Saturday, February 14, 2009

Generic Type Parameters AS Method Parameters

I have long had an interest in method contracts (pre- and post-conditions). I followed Spec# and I continue to follow the Pex project. I am also a big fan of doing argument verification at the highest possible level of a public API. I was working on a public API today which takes a Type object. My method looked like this:

public string GetClassName (Type type) {
    if (type == null) {
        throw new ArugmentNullException ("type");

    if (!type.IsSubclassOf (typeof (UpnpObject)) &&
        type != typeof (UpnpObject)) {
        throw new ArgumentException (
            "The type does not derive from UpnpObject.",

    // do stuff with 'type'

It then occurred to me that I can do the same thing with a generic type parameter, but get all the checks for free!

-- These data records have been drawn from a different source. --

(** * aitest: YouTube podcast -> article server (src/server.js)

    A shallow embedding of the text functions, the article dispatcher and the
    /api/generate handler of [src/server.js], and the properties of them that
    the specification states.  The script of the page,
    [src/public/app.js], is embedded after the handler, and the last part
    of the file holds properties of both that are read off the code. *)

From Stdlib Require Import List NArith Arith Bool Lia String Ascii.
From Equations Require Import Equations.
Import ListNotations.

Set Implicit Arguments.
Set Warnings "-register-all,-abstract-large-number".

(** ** JavaScript strings

    A JavaScript string is a sequence of UTF-16 code units; [length],
    [slice], [trim] and the regular expressions of the source all work on
    code units.  A code unit is a number below 65536; nothing below depends
    on that bound. *)

Module JS.

Definition code_unit := N.
Definition jsstring := list code_unit.

(** A string literal of the source (ASCII only). *)
Definition lit (s : string) : jsstring :=
  List.map N_of_ascii (list_ascii_of_string s).

Definition SP : code_unit := 32%N.
Definition LF : code_unit := 10%N.

(** [\s] of a regular expression, which is also what [trim] strips:
    WhiteSpace and LineTerminator of ECMA-262. *)
Definition is_space (c : code_unit) : bool :=
  ((9 <=? c) && (c <=? 13) || (c =? 32) || (c =? 160) || (c =? 5760)
   || (8192 <=? c) && (c <=? 8202) || (c =? 8232) || (c =? 8233)
   || (c =? 8239) || (c =? 8287) || (c =? 12288) || (c =? 65279))%N.

Definition eqb (a b : jsstring) : bool :=
  if list_eq_dec N.eq_dec a b then true else false.

(** A string is falsy exactly when it is empty. *)
Definition nonempty (s : jsstring) : bool :=
  match s with [] => false | _ :: _ => true end.

(** [s.replace(/\s+/g, " ")]: every maximal run of white space becomes one
    space.  [in_run] tells that the previous code unit was white space. *)
Fixpoint collapse_from (in_run : bool) (s : jsstring) : jsstring :=
  match s with
  | [] => []
  | c :: rest =>
      if is_space c
      then (if in_run then collapse_from true rest
            else SP :: collapse_from true rest)
      else c :: collapse_from false rest
  end.

Definition replace_spaces (s : jsstring) : jsstring := collapse_from false s.

Fixpoint trimStart (s : jsstring) : jsstring :=
  match s with
  | [] => []
  | c :: rest => if is_space c then trimStart rest else s
  end.

Definition trimEnd (s : jsstring) : jsstring :=
  rev_append (trimStart (rev_append s [])) [].

(** [s.trim()] *)
Definition trim (s : jsstring) : jsstring := trimEnd (trimStart s).

(** [x.slice(i, j)] for [0 <= i], [0 <= j], on strings and arrays. *)
Definition slice {A} (x : list A) (i j : nat) : list A :=
  firstn (j - i) (skipn i x).

(** [x.slice(-k)]: the last [k] elements. *)
Definition slice_last {A} (x : list A) (k : nat) : list A :=
  skipn (List.length x - k) x.

(** [parts.join(sep)] on an array of strings. *)
Fixpoint join (sep : jsstring) (parts : list jsstring) : jsstring :=
  match parts with
  | [] => []
  | [p] => p
  | p :: rest => p ++ sep ++ join sep rest
  end.



End JS.

Import JS.

(** ** Values and exceptions *)

Inductive exn :=
| TypeError
| Rejected (why : jsstring).

Inductive result (A : Type) :=
| Ok (a : A)
| Throw (e : exn).
Arguments Ok {A} a.
Arguments Throw {A} e.

Definition rbind {A B} (r : result A) (k : A -> result B) : result B :=
  match r with
  | Ok a => k a
  | Throw e => Throw e
  end.

Declare Scope js_scope.
Delimit Scope js_scope with js.
Notation "x <- r ;; k" := (rbind r (fun x => k))
  (at level 61, r at next level, right associativity) : js_scope.
Open Scope js_scope.

(** ** Transcript segments

    The transcript collaborator yields objects with a [text] property.  The
    property may be missing, and a present one is [undefined], [null] or a
    string. *)

Inductive text_value :=
| TUndefined
| TNull
| TStr (s : jsstring).

Record segment := { text_prop : option text_value }.

(** [segment.text] *)
Definition text (sg : segment) : text_value :=
  match text_prop sg with
  | None => TUndefined
  | Some v => v
  end.

Definition seg (s : jsstring) : segment := {| text_prop := Some (TStr s) |}.

(** [Array.prototype.join] renders [undefined] and [null] as the empty
    string. *)
Definition join_item (v : text_value) : jsstring :=
  match v with
  | TUndefined | TNull => []
  | TStr s => s
  end.

(** ** The text functions of server.js *)

Definition MAX_TRANSCRIPT_CHARS : nat := 12000.
Definition STYLE_LIMIT : nat := 240.
Definition DETAIL_LIMIT : nat := 500.

Definition normalizeTranscript (segments : list segment) : jsstring :=
  trim (replace_spaces (join (lit " ") (List.map join_item (List.map text segments)))).

Definition segmentsToText (segments : list segment) : jsstring :=
  trim (replace_spaces (join (lit " ") (List.map join_item (List.map text segments)))).

(** Lines 53-57 of the /api/generate handler: the transcript that is sent
    back, and the [truncated] flag. *)
Definition prepareTranscript (segments : list segment) : jsstring * bool :=
  let transcriptText := normalizeTranscript segments in
  let truncated := MAX_TRANSCRIPT_CHARS <? List.length transcriptText in
  let transcript :=
    if truncated
    then slice transcriptText 0 MAX_TRANSCRIPT_CHARS ++ lit " ..."
    else transcriptText in
  (transcript, truncated).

public string GetClassName<T> () where T : UpnpObject {
    //do stuff with 'typeof (T)'

Tada! Using generic type parameters as method parameters is nothing new (Aaron has something like this in the Banshee service stack), but the really neat thing is that you can use the generic constraints as a kind of argument pre-condition. If you have a method which takes a Type, consider using a generic type parameter rather than a method parameter. It guarantees that 'null' cannot be passed and it allows you to specify ancestry, interfaces, ref/value types, and the presence of a default constructor.


Anonymous said...

Works great, until you only have the type at runtime (perhaps you loaded it as a string from a configuration file). You'd still need the original version to cover many many scenarios.

Chris Wright said...

Agreed with #1 -- any time you do anything interesting with generics, you do them with System.Reflection and have generics as a wrapper. At some point you'll deal with inheritance and have to use GetType().